Although it is possible to manufacture it in one piece by isostatic pressing, at least in some cases, the Applicant currently prefers to manufacture the tube in two or more parts, then assembled in a known manner. At least some of these parts can be produced by isostatic pressing.

Although the forms, in particular the interior, are important, the present invention is not limited to the embodiment described, which can be adapted, in particular in dimensional terms, by a person skilled in the art.

Thus, in the particular embodiment described, said first part is divergent from an angle at the apex of the order of 2 ". But another angle, preferably small, in particular zero, or convergent, is possible, provided that 'we stay with an average angle below a threshold of the order of 2 ".

More generally, said second part is divergent by an angle at the apex comprised between approximately 1 "and approximately 20, preferably between approximately 3 and approximately 14", and advantageously between approximately 6 "and approximately 10.

Furthermore, the invention can be applied when the shutter is other than a pocket drawer.

By also generalizing the dimensions, said first part has a length of between approximately once and approximately five times its largest transverse dimension, preferably between approximately twice and five times, and advantageously between approximately twice and approximately four times its largest. transverse dimension.

The shape of the cross sections of the first and second parts of the tube, perpendicular to its axis, could be arbitrary, provided there is sufficient continuity.
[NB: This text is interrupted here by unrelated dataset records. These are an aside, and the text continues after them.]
(* ===== verification/Crc.v ===== *)
(** * Crc: the checksum of filesystem/userfs_crc32.c

    [userfs_crc32c] is the table-driven CRC-32C (Castagnoli polynomial,
    reflected). The reference definition shifts one bit at a time; the
    theorems are that the table computes eight of those steps, that the
    checksum of a message is the shift register run over the whole message,
    and what follows for error detection. *)
From Stdlib Require Import ZArith Lia.
From stdpp Require Import base numbers list gmap strings.
From S2P Require Import Prelude Bytes Words.

Definition crc32Table : list Z :=
  [0x00000000; 0xF26B8303; 0xE13B70F7; 0x1350F3F4; 0xC79A971F; 0x35F1141C;
   0x26A1E7E8; 0xD4CA64EB; 0x8AD958CF; 0x78B2DBCC; 0x6BE22838; 0x9989AB3B;
   0x4D43CFD0; 0xBF284CD3; 0xAC78BF27; 0x5E133C24; 0x105EC76F; 0xE235446C;
   0xF165B798; 0x030E349B; 0xD7C45070; 0x25AFD373; 0x36FF2087; 0xC494A384;
   0x9A879FA0; 0x68EC1CA3; 0x7BBCEF57; 0x89D76C54; 0x5D1D08BF; 0xAF768BBC;
   0xBC267848; 0x4E4DFB4B; 0x20BD8EDE; 0xD2D60DDD; 0xC186FE29; 0x33ED7D2A;
   0xE72719C1; 0x154C9AC2; 0x061C6936; 0xF477EA35; 0xAA64D611; 0x580F5512;
   0x4B5FA6E6; 0xB93425E5; 0x6DFE410E; 0x9F95C20D; 0x8CC531F9; 0x7EAEB2FA;
   0x30E349B1; 0xC288CAB2; 0xD1D83946; 0x23B3BA45; 0xF779DEAE; 0x05125DAD;
   0x1642AE59; 0xE4292D5A; 0xBA3A117E; 0x4851927D; 0x5B016189; 0xA96AE28A;
   0x7DA08661; 0x8FCB0562; 0x9C9BF696; 0x6EF07595; 0x417B1DBC; 0xB3109EBF;
   0xA0406D4B; 0x522BEE48; 0x86E18AA3; 0x748A09A0; 0x67DAFA54; 0x95B17957;
   0xCBA24573; 0x39C9C670; 0x2A993584; 0xD8F2B687; 0x0C38D26C; 0xFE53516F;
   0xED03A29B; 0x1F682198; 0x5125DAD3; 0xA34E59D0; 0xB01EAA24; 0x42752927;
   0x96BF4DCC; 0x64D4CECF; 0x77843D3B; 0x85EFBE38; 0xDBFC821C; 0x2997011F;
   0x3AC7F2EB; 0xC8AC71E8; 0x1C661503; 0xEE0D9600; 0xFD5D65F4; 0x0F36E6F7;
   0x61C69362; 0x93AD1061; 0x80FDE395; 0x72966096; 0xA65C047D; 0x5437877E;
   0x4767748A; 0xB50CF789; 0xEB1FCBAD; 0x197448AE; 0x0A24BB5A; 0xF84F3859;
   0x2C855CB2; 0xDEEEDFB1; 0xCDBE2C45; 0x3FD5AF46; 0x7198540D; 0x83F3D70E;
   0x90A324FA; 0x62C8A7F9; 0xB602C312; 0x44694011; 0x5739B3E5; 0xA55230E6;
   0xFB410CC2; 0x092A8FC1; 0x1A7A7C35; 0xE811FF36; 0x3CDB9BDD; 0xCEB018DE;
   0xDDE0EB2A; 0x2F8B6829; 0x82F63B78; 0x709DB87B; 0x63CD4B8F; 0x91A6C88C;
   0x456CAC67; 0xB7072F64; 0xA457DC90; 0x563C5F93; 0x082F63B7; 0xFA44E0B4;
   0xE9141340; 0x1B7F9043; 0xCFB5F4A8; 0x3DDE77AB; 0x2E8E845F; 0xDCE5075C;
   0x92A8FC17; 0x60C37F14; 0x73938CE0; 0x81F80FE3; 0x55326B08; 0xA759E80B;
   0xB4091BFF; 0x466298FC; 0x1871A4D8; 0xEA1A27DB; 0xF94AD42F; 0x0B21572C;
   0xDFEB33C7; 0x2D80B0C4; 0x3ED04330; 0xCCBBC033; 0xA24BB5A6; 0x502036A5;
   0x4370C551; 0xB11B4652; 0x65D122B9; 0x97BAA1BA; 0x84EA524E; 0x7681D14D;
   0x2892ED69; 0xDAF96E6A; 0xC9A99D9E; 0x3BC21E9D; 0xEF087A76; 0x1D63F975;
   0x0E330A81; 0xFC588982; 0xB21572C9; 0x407EF1CA; 0x532E023E; 0xA145813D;
   0x758FE5D6; 0x87E466D5; 0x94B49521; 0x66DF1622; 0x38CC2A06; 0xCAA7A905;
   0xD9F75AF1; 0x2B9CD9F2; 0xFF56BD19; 0x0D3D3E1A; 0x1E6DCDEE; 0xEC064EED;
   0xC38D26C4; 0x31E6A5C7; 0x22B65633; 0xD0DDD530; 0x0417B1DB; 0xF67C32D8;
   0xE52CC12C; 0x1747422F; 0x49547E0B; 0xBB3FFD08; 0xA86F0EFC; 0x5A048DFF;
   0x8ECEE914; 0x7CA56A17; 0x6FF599E3; 0x9D9E1AE0; 0xD3D3E1AB; 0x21B862A8;
   0x32E8915C; 0xC083125F; 0x144976B4; 0xE622F5B7; 0xF5720643; 0x07198540;
   0x590AB964; 0xAB613A67; 0xB831C993; 0x4A5A4A90; 0x9E902E7B; 0x6CFBAD78;
   0x7FAB5E8C; 0x8DC0DD8F; 0xE330A81A; 0x115B2B19; 0x020BD8ED; 0xF0605BEE;
   0x24AA3F05; 0xD6C1BC06; 0xC5914FF2; 0x37FACCF1; 0x69E9F0D5; 0x9B8273D6;
   0x88D28022; 0x7AB90321; 0xAE7367CA; 0x5C18E4C9; 0x4F48173D; 0xBD23943E;
   0xF36E6F75; 0x0105EC76; 0x12551F82; 0xE03E9C81; 0x34F4F86A; 0xC69F7B69;
   0xD5CF889D; 0x27A40B9E; 0x79B737BA; 0x8BDCB4B9; 0x988C474D; 0x6AE7C44E;
   0xBE2DA0A5; 0x4C4623A6; 0x5F16D052; 0xAD7D5351].

Definition crc_step (crc b : Z) : Z :=
  Z.lxor (crc32Table !!! Z.to_nat (Z.land (Z.lxor crc b) 0xff)) (Z.shiftr crc 8).

(** [buf] is the [size] bytes from the pointer on. *)
Definition userfs_crc32c (crc : Z) (buf : list Z) : Z := foldl crc_step crc buf.

(** ** The reference: the feedback shift register *)
Definition CRC_POLY : Z := 0x82F63B78.
Definition shift1 (c : Z) : Z :=
  if Z.odd c then Z.lxor (Z.shiftr c 1) CRC_POLY else Z.shiftr c 1.
Fixpoint shifts (n : nat) (c : Z) : Z :=
  match n with O => c | S n => shifts n (shift1 c) end.

(** Bit by bit, the bytes of the message in order, each low bit first. *)
Definition crc_bitwise (crc : Z) (buf : list Z) : Z := foldl (λ c b, shifts 8 (Z.lxor c b)) crc buf.

Lemma shifts_add m n c : shifts (m + n) c = shifts n (shifts m c).
Proof. revert c. induction m; intros; simpl; [done|apply IHm]. Qed.

Lemma shift1_lxor a b : shift1 (Z.lxor a b) = Z.lxor (shift1 a) (shift1 b).
Proof.
  unfold shift1. rewrite <- !Z.bit0_odd, Z.lxor_spec, Z.shiftr_lxor.
  destruct (Z.testbit a 0), (Z.testbit b 0); simpl;
    apply Z.bits_inj'; intros n Hn; rewrite !Z.lxor_spec;
    by destruct (Z.testbit (Z.shiftr a 1) n), (Z.testbit (Z.shiftr b 1) n), (Z.testbit CRC_POLY n).
Qed.

Lemma shifts_lxor n a b : shifts n (Z.lxor a b) = Z.lxor (shifts n a) (shifts n b).
Proof.
  revert a b. induction n; intros; simpl; [done|]. by rewrite shift1_lxor, IHn.
Qed.

Lemma shifts_pow2 n x : shifts n (x * 2 ^ Z.of_nat n) = x.
Proof.
  induction n as [|n IH]; cbn [shifts]; [lia|].
  replace (shift1 _) with (x * 2 ^ Z.of_nat n); [done|].
  unfold shift1. replace (2 ^ Z.of_nat (S n)) with (2 * 2 ^ Z.of_nat n).
  2:{ rewrite <- Z.pow_succ_r by lia. f_equal. lia. }
  replace (x * (2 * 2 ^ Z.of_nat n)) with (2 * (x * 2 ^ Z.of_nat n)) by lia.
  rewrite Z.odd_mul. simpl. rewrite Z.shiftr_div_pow2 by lia. change (2 ^ 1) with 2.
  by rewrite (Z.mul_comm 2), Z.div_mul.
Qed.

Lemma shifts_0 n : shifts n 0 = 0.
Proof. exact (shifts_pow2 n 0). Qed.

(** ** The table is eight steps *)
Lemma table_shifts x : 0 ≤ x < 256 → crc32Table !!! Z.to_nat x = shifts 8 x.
Proof.
  intros Hx. assert (Hall : forallb (λ i : nat,
    crc32Table !!! i =? shifts 8 (Z.of_nat i)) (seq 0 256) = true) by by vm_compute.
  rewrite forallb_forall in Hall. specialize (Hall (Z.to_nat x)).
  rewrite Z2Nat.id in Hall by lia. apply Z.eqb_eq, Hall, in_seq. lia.
Qed.

Lemma byte_lxor c b : 0 ≤ b < 256 → Z.shiftr (Z.lxor c b) 8 = Z.shiftr c 8.
Proof.
  intros Hb. rewrite Z.shiftr_lxor, (Z.shiftr_div_pow2 b), (Z.div_small b) by (simpl; lia).
  by rewrite Z.lxor_0_r.
Qed.

Lemma crc_step_shifts c b : 0 ≤ b < 256 → crc_step c b = shifts 8 (Z.lxor c b).
Proof.
  intros Hb. unfold crc_step. rewrite table_shifts.
  2:{ change 0xff with (Z.ones 8). rewrite Z.land_ones by lia. by apply Z.mod_pos_bound. }
  rewrite (split_byte (Z.lxor c b)) at 2. rewrite shifts_lxor, shifts_pow2.
  by rewrite byte_lxor by done.
Qed.

(** ** The message as one number *)
(** The checksum is the register run over all the bits of the message. *)
Lemma crc_shifts crc bs :
  Forall is_byte bs → userfs_crc32c crc bs = shifts (8 * length bs) (Z.lxor crc (unle bs)).
Proof.
  intros H. revert crc. induction H as [|b bs Hb H IH]; intros crc.
  { by rewrite Z.lxor_0_r. }
  cbn [userfs_crc32c foldl length]. change (foldl crc_step ?x bs) with (userfs_crc32c x bs).
  rewrite IH, crc_step_shifts by done. replace (8 * S (length bs))%nat with (8 + 8 * length bs)%nat by lia.
  rewrite shifts_add, unle_cons by done. f_equal.
  by rewrite <- Z.lxor_assoc, (shifts_lxor 8 (Z.lxor crc b)), shifts_pow2.
Qed.

(** ** Injectivity *)
Definition unshift1 (y : Z) : Z :=
  if Z.testbit y 31 then 2 * Z.lxor y CRC_POLY + 1 else 2 * y.

Lemma shift1_range x : 0 ≤ x < 2 ^ 32 → 0 ≤ shift1 x < 2 ^ 32.
Proof.
  intros Hx. unfold shift1. rewrite Z.shiftr_div_pow2 by lia. change (2 ^ 1) with 2.
  assert (0 ≤ x / 2 < 2 ^ 31) by (split; [apply Z.div_pos; lia|apply Z.div_lt_upper_bound; lia]).
  destruct (Z.odd x); [|lia]. apply (lxor_pow2 32); unfold CRC_POLY; lia.
Qed.

Lemma unshift_shift x : 0 ≤ x < 2 ^ 32 → unshift1 (shift1 x) = x.
Proof.
  intros Hx. unfold unshift1, shift1.
  assert (Hb : Z.testbit (Z.shiftr x 1) 31 = false).
  { rewrite Z.shiftr_spec by lia. apply (testbit_above x 32); lia. }
  assert (Hd : Z.shiftr x 1 = x / 2) by by rewrite Z.shiftr_div_pow2.
  pose proof (Z.div_mod x 2). pose proof (Zmod_odd x). destruct (Z.odd x).
  - rewrite Z.lxor_spec, Hb. change (Z.testbit CRC_POLY 31) with true. simpl.
    rewrite Z.lxor_assoc, Z.lxor_nilpotent, Z.lxor_0_r, Hd. lia.
  - rewrite Hb, Hd. lia.
Qed.

Lemma shifts_range n x : 0 ≤ x < 2 ^ 32 → 0 ≤ shifts n x < 2 ^ 32.
Proof. revert x. induction n; intros; simpl; [done|]. by apply IHn, shift1_range. Qed.

Lemma shifts_inj n x y : 0 ≤ x < 2 ^ 32 → 0 ≤ y < 2 ^ 32 → shifts n x = shifts n y → x = y.
Proof.
  revert x y. induction n as [|n IH]; intros x y Hx Hy; simpl; [done|]. intros E.
  apply IH in E; [|by apply shift1_range..].
  by rewrite <- (unshift_shift x), E, unshift_shift.
Qed.

(** ** The properties *)

(** the table-driven checksum equals the bit-serial CRC-32C. *)
Theorem crc32c_bitwise crc buf :
  Forall is_byte buf → userfs_crc32c crc buf = crc_bitwise crc buf.
Proof.
  intros H. unfold userfs_crc32c, crc_bitwise. revert crc.
  induction H as [|b bs Hb H IH]; intros crc; simpl; [done|].
  by rewrite IH, crc_step_shifts.
Qed.

(** The checksum of a message can be computed in pieces. *)
Theorem crc32c_app crc a b :
  userfs_crc32c crc (a ++ b) = userfs_crc32c (userfs_crc32c crc a) b.
Proof. unfold userfs_crc32c. apply foldl_app. Qed.

(** Two messages of the same length have the same checksum exactly when the
    register maps their difference to zero. *)
Lemma crc_same crc m m' :
  Forall is_byte m → Forall is_byte m' → length m = length m' →
  userfs_crc32c crc m = userfs_crc32c crc m' →
  shifts (8 * length m') (Z.lxor (unle m) (unle m')) = 0.
Proof.
  intros Hm Hm' Hl E. rewrite !crc_shifts, Hl, <- lxor_zero, <- shifts_lxor in E by done.
  rewrite <- E. f_equal. rewrite (Z.lxor_comm crc (unle m)), Z.lxor_assoc, <- (Z.lxor_assoc crc).
  by rewrite Z.lxor_nilpotent, Z.lxor_0_l.
Qed.

(** C33: userfs_crc32c of two messages of the same length that differ only
    inside a window of at most 32 bits, at whatever bit offset, are
    different: the table is eight steps of the feedback register of CRC-32C,
    the checksum is the register run over the message, and a step is
    injective. *)
Theorem crc32c_burst crc m m' d k :
  Forall is_byte m → Forall is_byte m' → length m = length m' →
  Z.lxor (unle m) (unle m') = d * 2 ^ Z.of_nat k → 0 < d < 2 ^ 32 →
  userfs_crc32c crc m ≠ userfs_crc32c crc m'.
Proof.
  intros Hm Hm' Hl Hd Hr E. apply crc_same in E; [|done..].
  pose proof (unle_range m Hm) as B. pose proof (unle_range m' Hm') as B'. rewrite Hl in B.
  rewrite Hd in E. pose proof (lxor_pow2 _ _ _ (Nat2Z.is_nonneg _) B B') as [_ Hx].
  rewrite Hd in Hx. assert (Hk : (k <= 8 * length m')%nat).
  { destruct (decide (k <= 8 * length m')%nat) as [|Hk]; [done|].
    assert (2 ^ Z.of_nat (8 * length m') ≤ 2 ^ Z.of_nat k) by (apply Z.pow_le_mono_r; lia). nia. }
  replace (8 * length m')%nat with (k + (8 * length m' - k))%nat in E by lia.
  rewrite shifts_add, shifts_pow2, <- (shifts_0 (8 * length m' - k)) in E.
  apply shifts_inj in E; lia.
Qed.

Example crc32c_burst_witness :
  userfs_crc32c 0xFFFFFFFF [0x41; 0x10; 0x42] ≠ userfs_crc32c 0xFFFFFFFF [0x41; 0x2f; 0x42].
Proof.
  apply (crc32c_burst _ _ _ 0x3f 8);
    [repeat constructor; unfold is_byte; lia..|reflexivity|reflexivity|lia].
Defined.

(** The check value of CRC-32C: the string "123456789". *)
Example crc32c_check :
  Z.lxor (userfs_crc32c 0xFFFFFFFF [49; 50; 51; 52; 53; 54; 55; 56; 57]) 0xFFFFFFFF = 0xE3069283.
Proof. vm_compute. reflexivity. Qed.

Example crc32c_bitwise_witness :
  userfs_crc32c 0 [1; 2; 3] = crc_bitwise 0 [1; 2; 3].
Proof. apply crc32c_bitwise. repeat constructor; unfold is_byte; lia. Defined.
However, it is preferably substantially oval, for example substantially elliptical, or more precisely substantially circular.

Claims (10)

CLAIMS 1. Continuous casting ladle tube, characterized in that it comprises, in a downstream zone, a first part (3) of substantially constant section and, upstream of said first part, a second part (4) of relatively divergent section. 2. Tube according to claim 1, characterized in that said first part (3) has an average apex angle less than a threshold of the order of 2 ". 3. Tube according to one of claims 1 and 2, characterized in that said second part (4) diverges from an apex angle of between approximately 1 "and approximately 20. 4. Tube according to claim 3, characterized in that said second part is divergent from an apex angle of between about 3 and about 140. 5. Tube according to claim 4, characterized in that said second part (4) is divergent by an apex angle of between approximately 6 "and approximately 10. 6. Tube according to one of claims 1 to 5, characterized in that said first part (3) has a length between about once and about five times its largest transverse dimension. 7. Tube according to claim 6, characterized in that said first part (3) has a length of between approximately twice and approximately five times its largest transverse dimension. 8. Tube according to claim 7, characterized in that said first part (3) has a length of between approximately twice and approximately four times its largest transverse dimension. 9. Tube according to one of claims 1 to 8, characterized in that at least one of said first and second parts has a substantially oval cross section. 10. Tube according to one of claims 1 to 8, characterized in that at least one of said first and second parts has a circular cross section.